Saturday, May 3, 2008

mental breakdown

Today I had a mental breakdown at target, seriously I had to fight back the tears. I was just so angry and so tired. I don't understand why men are so damn selfish. We go to the store so that I can buy pampers and stuff (me not him, he never buys shit unless it's for him selfish selfish selfish). well he disappears and I'm left with an almost 2 year old (yes those terrible twos are not a myth).

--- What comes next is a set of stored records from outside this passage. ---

Definition redis_lookup (threadTS : string) (s : RedisStorage) (h : Heap) (b : Backend)
    : option loc * RedisStorage * Heap :=
  match rs_cache s !! threadTS with
  | Some l => (Some l, s, h)
  | None =>
    match b !! redis_key (rs_channel s) threadTS with
    | Some doc =>
      let '(l, h') := alloc_tree doc h in
      (Some l, mkRedisStorage (rs_channel s) (<[threadTS := l]> (rs_cache s)), h')
    | None => (None, s, h)
    end
  end.

Definition redis_store (threadTS : string) (post : loc) (s : RedisStorage) (h : Heap)
    (b : Backend) : RedisStorage * Backend :=
  (mkRedisStorage (rs_channel s) (<[threadTS := post]> (rs_cache s)),
   match marshal h post with
   | Some doc => <[redis_key (rs_channel s) threadTS := doc]> b
   | None => b
   end).

#[export] Instance RedisStorage_ops : ThreadsStorage RedisStorage := {
  HasThread threadTS s b :=
    bool_decide (is_Some (rs_cache s !! threadTS)) ||
    bool_decide (is_Some (b !! redis_key (rs_channel s) threadTS));
  LookupThread := redis_lookup;
  StoreThread := redis_store;
  GetChangedThreads s := map_values (rs_cache s);
}.

(** ** An interface value *)

Inductive Storage : Type :=
  | InMemory (m : MemoryStorage)
  | InRedis (r : RedisStorage).

#[export] Instance Storage_ops : ThreadsStorage Storage := {
  HasThread threadTS s b :=
    match s with
    | InMemory m => HasThread threadTS m b
    | InRedis r => HasThread threadTS r b
    end;
  LookupThread threadTS s h b :=
    match s with
    | InMemory m => let '(o, m', h') := LookupThread threadTS m h b in (o, InMemory m', h')
    | InRedis r => let '(o, r', h') := LookupThread threadTS r h b in (o, InRedis r', h')
    end;
  StoreThread threadTS post s h b :=
    match s with
    | InMemory m => let '(m', b') := StoreThread threadTS post m h b in (InMemory m', b')
    | InRedis r => let '(r', b') := StoreThread threadTS post r h b in (InRedis r', b')
    end;
  GetChangedThreads s :=
    match s with
    | InMemory m => GetChangedThreads m
    | InRedis r => GetChangedThreads r
    end;
}.

(** ** The repository's test of the cache-backed variant

    Each sub-test returns the conjunction of its assertions and the state it
    leaves behind; the three share one server, as the test shares one
    miniredis instance.  [newRedisStorage] of the repository also returns
    an error, which the test asserts to be nil; the constructor of the
    model is total. *)

Definition msg_of (h : Heap) (o : option loc) : option string :=
  l ← o; p_Message <$> deref h l.

(** "store, lookup post" *)
Definition test_store_lookup (h0 : Heap) (b0 : Backend) : bool * Heap * Backend :=
  let storage := newRedisStorage "channel" in
  let threadTS := "11" in
  let '(post, h1) := alloc (new_post "" "" "msg" 0) h0 in
  let a1 := negb (HasThread threadTS storage b0) in
  let '(o2, storage, h2) := LookupThread threadTS storage h1 b0 in
  let a2 := bool_decide (o2 = None) in
  let '(storage, b1) := StoreThread threadTS post storage h2 b0 in
  let a3 := HasThread threadTS storage b1 in
  let '(o4, storage, h3) := LookupThread threadTS storage h2 b1 in
  let a4 := bool_decide (is_Some o4) in
  let '(o5, storage, h4) := LookupThread threadTS storage h3 b1 in
  let a5 := bool_decide (msg_of h4 o5 = Some "msg") in
  (a1 && a2 && a3 && a4 && a5, h4, b1).

(** "lookup post from another storage" *)
Definition test_lookup_from_another (h0 : Heap) (b0 : Backend) : bool * Heap * Backend :=
  let storage := newRedisStorage "channel" in
  let threadTS := "21" in
  let '(post, h1) := alloc (new_post "" "" "msg" 0) h0 in
  let '(storage, b1) := StoreThread threadTS post storage h1 b0 in
  let '(storage, b2) := StoreThread "22" post storage h1 b1 in
  let a1 := bool_decide (length (GetChangedThreads storage) = 2) in
  let anotherStorage := newRedisStorage "channel" in
  let '(o2, anotherStorage, h2) := LookupThread threadTS anotherStorage h1 b2 in
  let a2 := bool_decide (is_Some o2) in
  let '(o3, anotherStorage, h3) := LookupThread threadTS anotherStorage h2 b2 in
  let a3 := bool_decide (msg_of h3 o3 = Some "msg") in
  let a4 := bool_decide (length (GetChangedThreads anotherStorage) = 1) in
  (a1 && a2 && a3 && a4, h3, b2).

(** "post should retain replies" *)
Definition test_retain_replies (h0 : Heap) (b0 : Backend) : bool * Heap * Backend :=
  let storage := newRedisStorage "channel" in
  let threadTS := "31" in
  let '(post, h1) := alloc (new_post "" "" "msg" 0) h0 in
  let '(storage, b1) := StoreThread threadTS post storage h1 b0 in
  let '(o1, storage, h2) := LookupThread threadTS storage h1 b1 in
  let a1 := bool_decide ((length ∘ p_Replies <$> (o1 ≫= deref h2)) = Some 0) in
  let '(o2, storage, h3) := LookupThread threadTS storage h2 b1 in
  match o2 with
  | None => (false, h3, b1)
  | Some post =>
    let '(reply, h4) := alloc (new_post "" "" "" 0) h3 in
    let h5 := update post (λ p, set_Replies (p_Replies p ++ [reply]) p) h4 in
    let '(o3, storage, h6) := LookupThread threadTS storage h5 b1 in
    let a2 := bool_decide ((length ∘ p_Replies <$> (o3 ≫= deref h6)) = Some 1) in
    (a1 && a2, h6, b1)
  end.

Definition TestRedisStorage : bool :=
  let '(r1, h1, b1) := test_store_lookup empty_heap ∅ in
  let '(r2, h2, b2) := test_lookup_from_another h1 b1 in
  let '(r3, h3, b3) := test_retain_replies h2 b2 in
  r1 && r2 && r3.

(** ** The contract

    What a client may rely on, whatever the variant.  [store_ok] is what the
    variant needs of the backend (for the cache-backed variant: its
    documents are well-formed threads). *)

Class ThreadsStorageLaws (S : Type) `{!ThreadsStorage S} : Type := {
  store_ok : S → Backend → Prop;
  (** after [StoreThread(t, l)], [LookupThread(t)] returns the pointer [l] *)
  lookup_store t l s h b s' b' :
    StoreThread t l s h b = (s', b') →
    ∀ h2 b2, LookupThread t s' h2 b2 = (Some l, s', h2);
  (** a pointer handed out once is handed out again, whatever happened to
      the heap or the backend in between *)
  lookup_stable t s h b l s' h' :
    LookupThread t s h b = (Some l, s', h') →
    ∀ h2 b2, LookupThread t s' h2 b2 = (Some l, s', h2);
  (** a miss changes nothing *)
  lookup_miss t s h b s' h' :
    LookupThread t s h b = (None, s', h') → s' = s ∧ h' = h;
  (** [HasThread] tells whether [LookupThread] would find a root *)
  has_lookup t s h b :
    HasThread t s b = bool_decide (is_Some (LookupThread t s h b).1.1);
  (** a lookup only allocates *)
  lookup_ok t s h b o s' h' :
    heap_ok h → store_ok s b → LookupThread t s h b = (o, s', h') →
    heap_ok h' ∧ heap_extends h h' ∧ store_ok s' b;
  (** what a lookup returns is a root the store held already, or a thread
      of fresh cells *)
  lookup_root t s h b l s' h' :
    heap_ok h → store_ok s b → LookupThread t s h b = (Some l, s', h') →
    (l ∈ GetChangedThreads s ∧ h' = h) ∨ fresh_thread h h' l;
  store_store_ok t l s h b s' b' :
    store_ok s b → flat_thread h l → StoreThread t l s h b = (s', b') →
    store_ok s' b';
  (** the changed set grows by exactly the pointers stored or handed out *)
  changed_store t l s h b s' b' :
    StoreThread t l s h b = (s', b') →
    l ∈ GetChangedThreads s' ∧ GetChangedThreads s' ⊆ l :: GetChangedThreads s;
  changed_lookup t s h b l s' h' :
    LookupThread t s h b = (Some l, s', h') →
    l ∈ GetChangedThreads s' ∧ GetChangedThreads s' ⊆ l :: GetChangedThreads s;
  (** storing under one timestamp does not affect the others *)
  store_other t t' l s h b s' b' :
    t ≠ t' → StoreThread t l s h b = (s', b') →
    ∀ h2, (LookupThread t' s' h2 b').1.1 = (LookupThread t' s h2 b).1.1;
}.

(** The documents of the backend are well-formed threads. *)
Definition backend_ok (b : Backend) : Prop :=
  ∀ k doc, b !! k = Some doc → tree_ok doc ∧ tree_depth doc ≤ 2.

(** The in-memory store has no state to keep consistent with the backend,
    which it leaves alone. *)
Definition memory_ok (s : MemoryStorage) (b : Backend) : Prop := backend_ok b.

Definition redis_ok (s : RedisStorage) (b : Backend) : Prop := backend_ok b.

Definition storage_ok (s : Storage) (b : Backend) : Prop :=
  match s with
  | InMemory m => memory_ok m b
  | InRedis r => redis_ok r b
  end.

(** ** Shared lemmas on maps of roots *)

Section roots.
Implicit Types (m : gmap string loc) (t : string) (l : loc).

Lemma map_values_insert_elem m t l : l ∈ map_values (<[t:=l]> m).
Proof. apply elem_of_map_values. exists t. apply lookup_insert_eq. Qed.

Lemma map_values_insert_subseteq m t l : map_values (<[t:=l]> m) ⊆ l :: map_values m.
Proof.
  intros x [k Hk]%elem_of_map_values.
  destruct (decide (t = k)) as [->|].
  - rewrite lookup_insert_eq in Hk. simplify_eq. by left.
  - rewrite lookup_insert_ne in Hk by done. right. apply elem_of_map_values. eauto.
Qed.

Lemma redis_key_inj channel t t' : redis_key channel t = redis_key channel t' → t = t'.
Proof.
  unfold redis_key. induction channel as [|a c IH]; simpl; intros Heq; simplify_eq/=; auto.
Qed.
End roots.

(** ** The in-memory variant satisfies the contract *)

Section memory.
Implicit Types (s : MemoryStorage) (h : Heap) (b : Backend) (t : string) (l : loc).

Lemma memory_lookup_store t l s h b s' b' :
  StoreThread t l s h b = (s', b') → ∀ h2 b2, LookupThread t s' h2 b2 = (Some l, s', h2).
Proof. intros [= <- <-] h2 b2. simpl. by rewrite lookup_insert_eq. Qed.

Lemma memory_lookup_stable t s h b l s' h' :
  LookupThread t s h b = (Some l, s', h') → ∀ h2 b2, LookupThread t s' h2 b2 = (Some l, s', h2).
Proof. intros [= Hl <- <-] h2 b2. simpl. by rewrite Hl. Qed.

Lemma memory_lookup_miss t s h b s' h' :
  LookupThread t s h b = (None, s', h') → s' = s ∧ h' = h.
Proof. by intros [= _ <- <-]. Qed.

Lemma memory_has_lookup t s h b :
  HasThread t s b = bool_decide (is_Some (LookupThread t s h b).1.1).
Proof. done. Qed.

Lemma memory_lookup_ok t s h b o s' h' :
  heap_ok h → memory_ok s b → LookupThread t s h b = (o, s', h') →
  heap_ok h' ∧ heap_extends h h' ∧ memory_ok s' b.
Proof. by intros Hok Hs [= <- <- <-]. Qed.

Lemma memory_lookup_root t s h b l s' h' :
  heap_ok h → memory_ok s b → LookupThread t s h b = (Some l, s', h') →
  (l ∈ GetChangedThreads s ∧ h' = h) ∨ fresh_thread h h' l.
Proof. intros _ _ [= Hl <- <-]. left. split; [|done]. apply elem_of_map_values. eauto. Qed.

Lemma memory_store_ok t l s h b s' b' :
  memory_ok s b → flat_thread h l → StoreThread t l s h b = (s', b') → memory_ok s' b'.
Proof. by intros ? _ [= <- <-]. Qed.

Lemma memory_changed_store t l s h b s' b' :
  StoreThread t l s h b = (s', b') →
  l ∈ GetChangedThreads s' ∧ GetChangedThreads s' ⊆ l :: GetChangedThreads s.
Proof.
  intros [= <- <-]. simpl.
  split; [apply map_values_insert_elem|apply map_values_insert_subseteq].
Qed.

Lemma memory_changed_lookup t s h b l s' h' :
  LookupThread t s h b = (Some l, s', h') →
  l ∈ GetChangedThreads s' ∧ GetChangedThreads s' ⊆ l :: GetChangedThreads s.
Proof.
  intros [= Hl <- <-]. split; [apply elem_of_map_values; eauto|].
  intros x ?. by right.
Qed.

Lemma memory_store_other t t' l s h b s' b' :
  t ≠ t' → StoreThread t l s h b = (s', b') →
  ∀ h2, (LookupThread t' s' h2 b').1.1 = (LookupThread t' s h2 b).1.1.
Proof. intros Hne [= <- <-] h2. simpl. by rewrite lookup_insert_ne. Qed.
End memory.

#[export] Instance MemoryStorage_laws : ThreadsStorageLaws MemoryStorage := {|
  store_ok := memory_ok;
  lookup_store := memory_lookup_store;
  lookup_stable := memory_lookup_stable;
  lookup_miss := memory_lookup_miss;
  has_lookup := memory_has_lookup;
  lookup_ok := memory_lookup_ok;
  lookup_root := memory_lookup_root;
  store_store_ok := memory_store_ok;
  changed_store := memory_changed_store;
  changed_lookup := memory_changed_lookup;
  store_other := memory_store_other;
|}.

(** ** The cache-backed variant satisfies the contract *)

Section redis.
Implicit Types (s : RedisStorage) (h : Heap) (b : Backend) (t : string) (l : loc).

Lemma redis_lookup_hit t s h b l :
  rs_cache s !! t = Some l → redis_lookup t s h b = (Some l, s, h).
Proof. intros Hl. unfold redis_lookup. by rewrite Hl. Qed.

Lemma redis_lookup_fetch t s h b doc :
  rs_cache s !! t = None → b !! redis_key (rs_channel s) t = Some doc →
  redis_lookup t s h b =
    (Some (alloc_tree doc h).1,
     mkRedisStorage (rs_channel s) (<[t := (alloc_tree doc h).1]> (rs_cache s)),
     (alloc_tree doc h).2).
Proof. intros Hc Hb. unfold redis_lookup. rewrite Hc, Hb. by destruct (alloc_tree doc h). Qed.

Lemma redis_lookup_absent t s h b :
  rs_cache s !! t = None → b !! redis_key (rs_channel s) t = None →
  redis_lookup t s h b = (None, s, h).
Proof. intros Hc Hb. unfold redis_lookup. by rewrite Hc, Hb. Qed.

In the cart out the cart push the cart hold me in the air so i can push from the top sit in the cart sit in the basket part i want to walk ... this was me trying to shop today while he disappeared i was so mad that i just wanted to leave. i was literally ready to leave him there and just go home i didn't want to deal with it anymore. so finally he finds me and we leave and that's when the breakdown started i couldn't stop crying the whole ride home. Mind you this is all happening while I'M driving (cause he never fuckin drives) and my mom and uncle are in the backseat witnessing my breakdown. later when we get home my mom tells me remember you can't count on a man to take care of a child because they are too selfish. which is exactly my problem he is too selfish. i wake up around 630 during the week and 730 on the weekend, he wakes up at 9 during the week and 10 on the weekend, but we both go to sleep at the same time. i'm fuckin drained and tired and i need a fucking break too what the fuck!!!!!!!!!!! why are men so fuckin selfish and yes the MAJORITY of you are.

Friday, May 2, 2008

.'s

I hate them ... you're so happy that you got it but then when you get it you're like ughh i have it and i feel crappy i just want to lay in bed all day and do nothing. Or stay in the shower and be clean clean clean LOL. They always say be careful what you wish for that when you get it you might not want it. Not that I was worried that I wasn't going to get it but I'm just generalizing it you know.